Earthjustice is filing a motion for summary judgment Monday in a region-wide grazing challenge against the Forest Service in Arizona and New Mexico. Earthjustice represents Forest Guardians and nine other local environmental groups in this case.

“This lawsuit has the potential to fundamentally change the way the Forest Service administers grazing in the southwest,” said Earthjustice attorney Marie Kirk. Summary judgment in Earthjustice’s favor would finally force the Forest Service to monitor grazing use and implement grazing and riparian standards that the U.S. Fish and Wildlife Service said were necessary to protect the Mexican spotted owl.

In 1996, the US Fish and Wildlife Service published two Biological Opinions explaining that the Forest Service had to enforce strict grazing standards to prevent the Mexican spotted owl’s extinction. The Biological Opinions assumed that the Forest Service would carry out these standards on every grazing allotment in the region. These standards required the Forest Service to monitor livestock use, limit cattle grazing, and fix stream banks and other riparian areas that had been damaged by cattle grazing. On approximately 75 % of grazing allotments in the southwest, however, these standards simply are not being enforced by the Forest Service.

“The Forest Service is not even monitoring on more than half of its grazing allotments,” said Ms. Kirk. She added, “Where the Forest Service does monitor, its own reports show serious violations of its grazing standards.”

“Many watersheds and riparian areas are being grazed to death,” said John Horning of Forest Guardians. “The Forest Service has a responsibility to preserve these lands for future generations,” he said, “and so far, the Forest Service is failing.”

The primary goal of the suit is to protect watersheds and riparian areas across the southwest region.

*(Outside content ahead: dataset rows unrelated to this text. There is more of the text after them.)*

(** Splits the boolean tests and puts in the characters they name. *)
Ltac char_hyps :=
  repeat first [ progress bool_hyps
               | match goal with H : Ascii.eqb _ _ = true |- _ => apply Ascii.eqb_eq in H end ]; subst.

Lemma safe_graph a : safe_char a = true -> graph_char a = true.
Proof. each_char a. Qed.
Lemma alnum_safe a : alnum a = true -> safe_char a = true.
Proof. unfold safe_char. by intros ->. Qed.
Lemma addr_safe a : addr_char a = true -> safe_char a = true.
Proof. each_char a. Qed.
Lemma digit_safe a : is_digit a = true -> safe_char a = true.
Proof. each_char a. Qed.
Lemma hostmaster_safe a : hostmaster_char a = true -> safe_char a || Ascii.eqb a "+" = true.
Proof. each_char a. Qed.
Lemma lower_safe a : safe_char (lower_char a) = true -> safe_char a = true.
Proof. each_char a. Qed.

Lemma safe_app s t : safe (s ++ t) <-> safe s /\ safe t.
Proof. unfold safe. by rewrite str_forall_app, andb_true_iff. Qed.
Lemma safe_to_lower s : safe (to_lower s) -> safe s.
Proof.
  unfold safe, to_lower. induction s as [|a s IH]; [done|]. cbn. intros Hs. bool_hyps.
  by rewrite (lower_safe a), IH.
Qed.
Lemma safe_impl (p : ascii -> bool) s : (forall a, p a = true -> safe_char a = true) -> str_forall p s = true -> safe s.
Proof. intros Hp. by apply str_forall_impl. Qed.
Lemma safe_without c s : safe_char c = false -> safe s -> contains_char c s = false.
Proof. intros Hc Hs. by apply (contains_char_forall c safe_char). Qed.
Lemma safe_split c s : safe_char c = true -> Forall safe (split c s) -> safe s.
Proof.
  intros Hc Hl. unfold safe. rewrite <- (join_split c s). apply join_forall; [by cbn; rewrite Hc|done].
Qed.

(** A safe text is a field: no space around it or in it. *)
Lemma safe_trim s : safe s -> trim_space s = s.
Proof.
  intros Hs. destruct (decide (s = "")) as [->|Hne]; [done|].
  apply (trim_space_tokens [s]); [done|]. constructor; [|done]. split; [done|].
  eapply str_forall_impl; [apply safe_graph|done].
Qed.

Lemma domain_label_safe s : forall first, domain_label_go first s = true -> safe s.
Proof.
  induction s as [|a s IH]; intros first Hl; [done|]. cbn in Hl. apply andb_true_iff in Hl as [Ha Hs].
  unfold safe. cbn. rewrite (IH _ Hs : str_forall safe_char s = true), andb_true_r.
  apply orb_true_iff in Ha as [Ha|Ha]; [by apply alnum_safe|]. by char_hyps.
Qed.

Lemma Domain_safe name : Domain name = Ok tt -> safe name /\ name <> "" /\ IsWildcard name = false.
Proof.
  unfold Domain. intros H. destruct (name =? "") eqn:E0; [done|]. cbn in H.
  destruct (_ <? _)%nat; [done|]. cbn in H. destruct (existsb _ _); [done|]. cbn in H.
  destruct (domainPattern (split "." name)) eqn:Hp; [|done].
  unfold domainPattern in Hp. apply andb_true_iff in Hp as [_ Hp].
  assert (Hs : safe name).
  { apply (safe_split "."); [done|]. rewrite list.Forall_forall. intros x Hx. apply (domain_label_safe _ true).
    rewrite forallb_forall in Hp. apply Hp. by apply list_elem_of_In. }
  split_and!; [done|by intros ->|].
  destruct name as [|a name]; [done|]. unfold IsWildcard, WildcardPrefix.
  destruct (decide (a = "*"%char)) as [->|Hne]; [|by cbn; rewrite (proj2 (Ascii.eqb_neq "*" a)) by congruence].
  exfalso. revert Hp. cbn [split]. destruct (Ascii.eqb "*" ".") eqn:E; [by vm_compute in E|].
  by destruct (split "." name).
Qed.

(** A domain name is letters, digits, dashes and dots, and starts with one of the first two. *)
Definition domain_char (a : ascii) : bool := alnum a || Ascii.eqb a "-" || Ascii.eqb a ".".
Definition block_lines (p : Paths) (s : Settings) (zone : Zone) : list string := mjoin [
  ["zone " ++ quote (Name zone) ++ " IN {"];
  if Kind zone =? ZoneSlave then
    [tab ++ "type slave;"; tab ++ "file " ++ quote (ZoneFile p (Name zone)) ++ ";";
     tab ++ "primaries { " ++ addressList (Masters zone) ++ " };"]
  else [tab ++ "type master;"; tab ++ "file " ++ quote (ZoneFile p (Name zone)) ++ ";"];
  if is_nil (transfer_of s zone) then [tab ++ "allow-transfer { none; };"]
  else [tab ++ "allow-transfer { " ++ addressList (transfer_of s zone) ++ " };"];
  if is_nil (AlsoNotify zone) then []
  else [tab ++ "also-notify { " ++ addressList (AlsoNotify zone) ++ " };"];
  if DNSSEC zone && negb (Kind zone =? ZoneSlave)
  then [tab ++ "dnssec-policy " ++ quote (policy_of s) ++ ";"; tab ++ "inline-signing yes;";
        tab ++ "key-directory " ++ quote (KeyDir p) ++ ";"]
  else [];
  ["};"; ""]].

(** A secondary zone must name a primary. *)
Definition no_primary (zone : Zone) : bool := (Kind zone =? ZoneSlave) && is_nil (Masters zone).

Inductive conf_err := ErrInvalidConfig.

Definition renderZoneBlock (p : Paths) (s : Settings) (zone : Zone) : result conf_err string :=
  guard (no_primary zone) ErrInvalidConfig ;? Ok (unlines (block_lines p s zone)).

Fixpoint render_blocks (p : Paths) (s : Settings) (zones : list Zone) : result conf_err string :=
  match zones with
  | [] => Ok ""
  | z :: more => let? block := renderZoneBlock p s z in let? rest := render_blocks p s more in Ok (block ++ rest)
  end.

Definition include_header : list string := [
  confMarker ++ ". Do not edit: it is rewritten whenever a zone changes.";
  "//";
  "// Every zone the panel serves is here. A zone removed from the panel is";
  "// removed from this file, which is what makes a delete take effect.";
  ""].

Definition zone_before (l r : Zone) : bool := str_lt (Name l) (Name r).

Definition RenderInclude (p : Paths) (s : Settings) (zones : list Zone) : result conf_err string :=
  let? blocks := render_blocks p s (slice_stable zone_before zones) in
  Ok (unlines include_header ++ blocks).

(** [Provider.ServedZones], on what the file of zone statements holds. *)
Definition served_line (line : string) : option string :=
  match trim_prefix_opt ("zone " ++ String dquote "") (trim_space line) with
  | None => None
  | Some rest => let '(name, _, found) := cut dquote rest in
                 if found && negb (name =? "") then Some name else None
  end.
Definition zones_in (content : string) : list string := omap served_line (split LF content).

(** ** [named.conf] *)
Definition RenderMainConf (p : Paths) (s : Settings) : string :=
  let listen := if is_nil (ListenOn s) then "any;" else addressList (ListenOn s) in
  unlines [
    confMarker ++ ".";
    "//";
    "// This host had no named.conf, so the panel wrote one. It is an";
    "// authoritative server: it answers for the zones it is given and";
    "// resolves nothing on anybody's behalf.";
    "";
    "options {";
    tab ++ "directory " ++ quote (StateDir (with_defaults p)) ++ ";";
    tab ++ "listen-on { " ++ listen ++ " };";
    tab ++ "listen-on-v6 { any; };";
    tab ++ "pid-file " ++ quote "/var/run/named/named.pid" ++ ";";
    "";
    tab ++ "// An authoritative server answers for its own zones and nothing";
    tab ++ "// else. A recursive server open to the internet is an amplifier.";
    tab ++ "recursion no;";
    tab ++ "allow-recursion { none; };";
    "";
    tab ++ "// BIND's default is to allow a transfer to anyone, which hands";
    tab ++ "// every name in every zone to whoever asks. Zones override this";
    tab ++ "// individually.";
    tab ++ "allow-transfer { none; };";
    "};";
    "";
    "// rndc is how the panel tells a running server to re-read what it";
    "// wrote. The key is BIND's own, generated at install time.";
    "include " ++ quote (ConfigDir (with_defaults p) ++ "/rndc.key") ++ ";";
    "controls {";
    tab ++ "inet 127.0.0.1 port 953 allow { 127.0.0.1; } keys { " ++ quote "rndc-key" ++ "; };";
    "};";
    "";
    "include " ++ quote (Include p) ++ ";"].

Definition includeLine (p : Paths) : string := "include " ++ quote (Include p) ++ ";".
Definition HasInclude (content : string) (p : Paths) : bool := str_contains (Include p) content.

Definition AddInclude (content : string) (p : Paths) : string :=
  trim_right_set nl content ++ nl ++ nl ++
  unlines [
    "// Added by JotHost Panel: the zones it serves are defined in this file.";
    "// Removing this line stops the panel's zones being served; it does not";
    "// delete them.";
    includeLine p].

(** ** What the operation checks ([agent/internal/operations/dns.go]) *)
Definition policy_char (c : ascii) : bool :=
  is_lower c || is_upper c || is_digit c || Ascii.eqb c "-" || Ascii.eqb c "_".
Definition checkPolicyName (name : string) : result dns_rule_err unit :=
  guard (negb (str_forall policy_char name)) ErrInvalidRecordValue.

Record Desired := { d_Settings : Settings; d_Zones : list Zone }.

Definition desired (settings : Settings) (zones : list Zone) : result dns_rule_err Desired :=
  all_ok (fun z => let? _ := payload_zone z in Ok tt) zones ;?
  all_ok checkMatchList [ListenOn settings; s_AllowTransfer settings] ;?
  checkPolicyName (DNSSECPolicy settings) ;?
  Ok {| d_Settings := settings; d_Zones := zones |}.

(** ** Reading the file back *)
Lemma escape_none c s : contains_char c s = false -> escape c s = s.
Proof.
  unfold contains_char. induction s as [|a s IH]; [done|]. cbn [str_exists]. intros H.
  apply orb_false_iff in H as [Ha H]. rewrite escape_miss, IH; [done|done|].
  by apply Ascii.eqb_neq in Ha.
Qed.
Lemma quote_safe s : safe s -> quote s = String dquote (s ++ String dquote "").
Proof. intros Hs. unfold quote. by rewrite (escape_none "\"), escape_none by (by apply safe_without). Qed.

Lemma trim_right_head a s : graph_char a = true -> exists t, trim_right (String a s) = String a t.
Proof.
  intros Ha. cbn [trim_right]. destruct (String.eqb_spec (trim_left (String a s)) "") as [E|]; [|eauto].
  exfalso. revert E. unfold trim_left. cbn [trim_left_go]. by rewrite graph_not_space.
Qed.
(** [Format("20060102T150405Z")] in UTC. *)
Definition backup_stamp (t : Z) : string :=
  pad 4 (t_Year t) "" ++ pad 2 (t_Month t) "" ++ pad 2 (t_Day t) "" ++ "T" ++
  pad 2 (t_Hour t) "" ++ pad 2 (t_Minute t) "" ++ pad 2 (t_Second t) "" ++ "Z".

(** ** Operations of the system *)
Definition io {A} (f : Host -> result dns_err A * Host) : M A :=
  fun h => match h_faults h with
           | [] => f h
           | Fine :: fs => f (with_faults fs h)
           | _ :: fs => (Err IOErr, with_faults fs h)
           end.

Definition logged {A} (m : M A) : M unit := let! _ := attempt m in ret tt.
(** [m], with [cleanup] done before its error is answered. *)
Definition or_else {A} (m : M A) (cleanup : M unit) : M A :=
  let! r := attempt m in
  match r with Ok a => ret a | Err e => cleanup ;! fail e end.
Fixpoint each {A} (f : A -> M unit) (l : list A) : M unit :=
  match l with [] => ret tt | x :: more => f x ;! each f more end.

Definition ReadFile (path : string) : M (option string) := io (fun h => (Ok (files h !! path), h)).
Definition writeFile (path content : string) : M unit :=
  io (fun h => (Ok tt, set_files (<[path := content]> (files h)) (owned h ∖ {[path]}) h)).
(** [os.Remove], a file that is not there being no error. *)
Definition remove (path : string) : M unit :=
  io (fun h => (Ok tt, set_files (delete path (files h)) (owned h ∖ {[path]}) h)).
Definition nothing : M unit := io (fun h => (Ok tt, h)).
Lemma cleanup_ends rendered new h0 h1 h m (include : string) :
  Forall zone_ok new -> (forall n c, rendered !! n = Some c -> zone_ok n) ->
  installed_all p (map_to_list rendered) new h0 h1 ->
  next m h -> (forall q, q <> Include p -> q <> backup_path -> m !! q = files h1 !! q) ->
  (forall c, files h1 !! Include p = Some c -> m !! backup_path = Some c) ->
  files h1 !! Include p = files h0 !! Include p ->
  ends (restoreFile (MainConf p) "" ;! restoreFile (Include p) (backup_name (files h1)) ;! rollbackZones p new)
    (fun r h' => r = Ok tt /\ broken rendered h0 h') h.
Proof.
  intros Hnew Hz (_ & Halike & _ & Hall) Hn Hm Hb Hinc.
  destruct (conf_apart p (now t) Hdirs) as [Happ Hbak].
  destruct (Hbak (Include p) (or_intror eq_refl)) as [Hbm Hbi].
  apply ends_bind. apply ends_logged. eapply calm_remove; [exact Hn|]. intros h2 H2.
  apply ends_bind. eapply restore_ends; [exact H2| |].
  { intros c Hc. rewrite lookup_delete_ne by (intros He; by apply Hbm). auto. }
  intros h3 m3 H3 Hq Hi. eapply ends_weaken; [by apply rollbackZones_ends|]. intros r h' (-> & Hr & Hgone).
  destruct H3 as [<- Hcalm]. split; [done|]. unfold broken. split_and!.
  - destruct Hr as [Hr _]. rewrite Hr by (by apply other_area, MainConf_other). rewrite Hq by done.
    by rewrite lookup_delete_eq.
  - destruct Hr as [Hr _]. rewrite Hr by (by apply other_area, Include_other). by rewrite Hi.
  - intros n c Hnc. destruct (Hall n c) as [H4 H5]; [by apply elem_of_map_to_list|].
    assert (Hzn : ZoneName n = Ok tt) by by apply (Hz n c).
    case_decide as Hd.
    + assert (n ∉ new) as Hni by naive_solver. rewrite (alike_zone p Hdirs new h3 h' n) by done.
      assert (Hzf : forall q, other_than_zones p q -> ZoneFile p n <> q).
      { intros q Ho He. destruct (Ho n Hzn) as [Ho' _]. apply Ho'. rewrite <- He. apply list_elem_of_here. }
      rewrite Hq by (by apply Hzf, Include_other).
      rewrite lookup_delete_ne by (intros He; by apply (Hzf (MainConf p)); [apply MainConf_other|]).
      rewrite Hm; [done|by apply Hzf, Include_other|]. apply Hzf. by apply backup_other.
    + apply Hgone; [done|]. by apply H5.
Qed.

Lemma commit_refused settings rendered include conf h :
  (forall l, shuffle t l ≡ₚ l) -> (forall n c, rendered !! n = Some c -> zone_ok n) ->
  calm h -> files h !! MainConf p = Some conf -> settled settings conf ->
  ends (commit p t settings rendered include) (fun r h' => forall e, r = Err e -> e = ErrInvalidConfig /\ broken rendered h h') h.
Proof.
  intros Hsh Hz Hc Hconf Hset. unfold commit. apply ends_bind.
  assert (Hp : forall x, x ∈ shuffle t (map_to_list rendered) <-> x ∈ map_to_list rendered) by (intros x; by rewrite Hsh).
  eapply ends_weaken; [apply install_ends; [done|..]|].
  { rewrite list.Forall_forall. intros [n c] Hin%Hp. apply elem_of_map_to_list in Hin. by apply (Hz n c). }
  { rewrite Hsh. apply NoDup_fst_map_to_list. }
  { constructor. }
  intros [w|e] h1 Hr; [|by destruct Hr as [Hr _]]. cbn in Hr. destruct Hr as (new & -> & Hall). cbn [app].
  assert (Hin : installed_all p (map_to_list rendered) new h h1).
  { destruct Hall as (H1 & H2 & H3 & H4). split_and!; [done|done| |].
    - intros x Hx. apply H3 in Hx. by rewrite Hsh in Hx.
    - intros n c Hnc. apply H4. by apply Hp. }
  destruct Hin as (Hok & Ha & Hsub & Hzs) eqn:E. clear E.
  assert (Hinc : files h1 !! Include p = files h !! Include p) by (apply Ha, other_area; by apply Include_other).
  assert (Hmain : files h1 !! MainConf p = Some conf) by (rewrite <- Hconf; apply Ha, other_area; by apply MainConf_other).
  assert (Hn1 : next (files h1) h1) by (split; [done|by apply Ha]).
  destruct (conf_apart p (now t) Hdirs) as [Happ Hbak].
  destruct (Hbak (Include p) (or_intror eq_refl)) as [Hbm Hbi].
  apply ends_bind, ends_or_else. eapply backup_ends; [exact Hn1|]. intros h2 H2.
  apply ends_bind, ends_or_else. eapply calm_write; [exact H2|]. intros h3 H3.
  apply ends_bind. eapply calm_chown; [exact H3|]. intros h4 H4.
  assert (Hother : forall q, q <> Include p -> q <> backup_path ->
    (<[Include p := include]> (put_aside (files h1))) !! q = files h1 !! q).
  { intros q Hq1 Hq2. rewrite lookup_insert_ne by done. unfold put_aside.
    destruct (files h1 !! Include p); [|done]. by rewrite lookup_insert_ne. }
  assert (Hkept : forall c, files h1 !! Include p = Some c ->
    (<[Include p := include]> (put_aside (files h1))) !! backup_path = Some c).
  { intros c Hi. rewrite lookup_insert_ne by (intros He; by apply Hbi). unfold put_aside. rewrite Hi.
    by rewrite lookup_insert_eq. }
  apply ends_bind, ends_or_else. eapply settled_ends; [exact H4| |done|].
  { rewrite Hother; [exact Hmain|done|]. intros He. by apply Hbm. }
  intros h5 H5. apply ends_bind, ends_or_else. unfold Validate. apply ends_io. intros h6 H6. cbn [fst snd].
  assert (Hn6 : next (<[Include p := include]> (put_aside (files h1))) h6).
  { destruct H5 as [Hf5 Hc5]. destruct H6 as (Hf & _ & _ & Hc6). split; [by rewrite Hf|by apply Hc6]. }
  split; [|intros Hnc; by destruct Hnc, H5].
  destruct (checkconf t (files h6)); [by apply ends_ret|]. eapply ends_weaken.
  - eapply (cleanup_ends rendered new h h1); try done; done.
  - intros r h' [-> Hbr] e [= <-]. done.
Qed.
End refused.
(* ===== verification/DnsService.v ===== *)
(** * The panel's DNS use cases ([api/internal/dns/service.go], [managed.go], [sync.go],
    [certificate.go])

    Zones, records and settings as an operator changes them, over the tables of [DnsTables] and
    a name server that is handed the complete set of zones after every change.  The server is
    behind the class [NameServer]; calls to it and to PostgreSQL may fail before or after they
    took effect. *)

From stdpp Require Import gmap.
From S2P Require Import Prelude Store GoStr GoSort TenancyRules Netip DnsRules ZoneFile NamedConf DnsTemplates Protocol DnsTables.

#[local] Open Scope string_scope.
#[local] Arguments Nat.ltb : simpl never.

(** What the Agent answers: [dns.reconcile] and [dns.status]. An error is its code. *)
Class NameServer (N : Type) := {
  take_zones : NamedConf.Desired -> N -> result string unit * N;
  signs : N -> result string bool;
}.

(** ** The world *)
Record World (N : Type) := {
  db : Database;
  server : N;
  clock : list Z;                        (** what [now()] is at the coming statements that ask, then 0 *)
  uuids : list string;
  audit : list (string * string);        (** actions and the resources they were on *)
  addresses : list string;               (** this host's address each time it is asked for; empty: not known *)
  faults : list fault;
}.
Arguments db {N}. Arguments server {N}. Arguments clock {N}. Arguments uuids {N}. Arguments audit {N}.
Arguments addresses {N}. Arguments faults {N}.

Section world.
Context {N : Type}.
Definition set_db (d : Database) (w : World N) : World N := {|
  db := d; server := server w; clock := clock w; uuids := uuids w; audit := audit w;
  addresses := addresses w; faults := faults w |}.
Definition set_server (n : N) (w : World N) : World N := {|
  db := db w; server := n; clock := clock w; uuids := uuids w; audit := audit w;
  addresses := addresses w; faults := faults w |}.
Definition set_supplies (c : list Z) (u a : list string) (w : World N) : World N := {|
  db := db w; server := server w; clock := c; uuids := u; audit := audit w; addresses := a; faults := faults w |}.
Definition set_audit (l : list (string * string)) (w : World N) : World N := {|
  db := db w; server := server w; clock := clock w; uuids := uuids w; audit := l;
  addresses := addresses w; faults := faults w |}.
#[global] Instance World_faulty : Faulty (World N) := {
  faults_of := faults;
  with_faults fs w := {|
    db := db w; server := server w; clock := clock w; uuids := uuids w; audit := audit w;
    addresses := addresses w; faults := fs |} }.
End world.

Section service.
Context `{Postgres} {N : Type} `{NameServer N} (serverID : string).
Local Abbreviation M := (Store.M (World N) panel_err).
Local Abbreviation call := (Store.call ErrBackend).
Local Abbreviation query := (Store.query ErrBackend).
#[local] Open Scope store_scope.

(** ** Statements as calls *)
Definition exec {A} (s : Z -> statement A) : M A :=
  call (fun w => let w' := set_supplies (tail (clock w)) (uuids w) (addresses w) w in
                 match s (hd 0%Z (clock w)) (db w) with
                 | Ok (a, d) => (Ok a, set_db d w')
                 | Err e => (Err e, w')
                 end).
(** An INSERT draws the identifier of its row. *)
Definition insert (s : string -> Z -> statement unit) : M string :=
  call (fun w => match uuids w with
                 | [] => (Err ErrBackend, w)
                 | id :: rest =>
                     let w' := set_supplies (tail (clock w)) rest (addresses w) w in
                     match s id (hd 0%Z (clock w)) (db w) with
                     | Ok (_, d) => (Ok id, set_db d w')
                     | Err e => (Err e, w')
                     end
                 end).
Definition record (action resource : string) : M unit :=
  update (fun w => set_audit (audit w ++ [(action, resource)])%list w).
Definition rule {A} (r : result dns_rule_err A) : M A :=
  answer (match r with Ok a => Ok a | Err e => Err (ErrRule e) end).
Fixpoint rules {A} (check : A -> result dns_rule_err unit) (l : list A) : M unit :=
  match l with [] => ret tt | x :: more => rule (check x) ;! rules check more end.
Definition logged {A} (m : M A) : M unit := let! _ := attempt m in ret tt.

Definition GetZone (id : string) : M DnsTables.Zone := query (fun w => get_zone id (db w)).
Definition GetRecord (id : string) : M DnsRecord := query (fun w => get_record id (db w)).
Definition ZoneByName (name : string) : M (string * DnsTables.Zone) :=
  query (fun w => zone_by_name serverID name (db w)).
Definition ListZones : M (list (string * DnsTables.Zone)) := query (fun w => Ok (list_zones serverID (db w))).
Definition ListRecords (zone : string) : M (list (string * DnsRecord)) :=
  query (fun w => Ok (list_records zone (db w))).
Definition ReadSettings : M DnsTables.Settings := query (fun w => Ok (get_settings serverID (db w))).
Definition DefaultTemplate : M Template := query (fun w => default_template serverID (db w)).

Definition CreateRecordRow (p : RecordParams) : M string := insert (fun id _ => insert_record id p).
Definition UpdateRecordRow (id : string) (p : RecordParams) : M DnsRecord := exec (fun _ => update_record id p).
Definition DeleteRecordRow (id : string) : M unit := exec (fun _ => delete_record id).
Definition DeleteZoneRow (id : string) : M unit := exec (fun _ => delete_zone id).
Definition DeleteManagedRecords (zone name : string) : M nat := exec (fun _ => delete_managed zone name).
Definition BumpSerial (id : string) : M unit := exec (fun now => bump_serial id now).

The suit would require the Forest Service to implement the grazing and riparian standards USFWS said were needed and also force the Forest Service to reopen discussions with the USFWS about the impacts of grazing activities on the Mexican spotted owl.

Livestock grazing threatens the Mexican spotted owl in two important ways. Grazing reduces the grass cover needed by small mammals, on which the Mexican spotted owl depends for food. In addition, overgrazing damages streams, creeks, and other wetlands, which are believed to be important for various life stages of the owl, including dispersal of the owl’s young.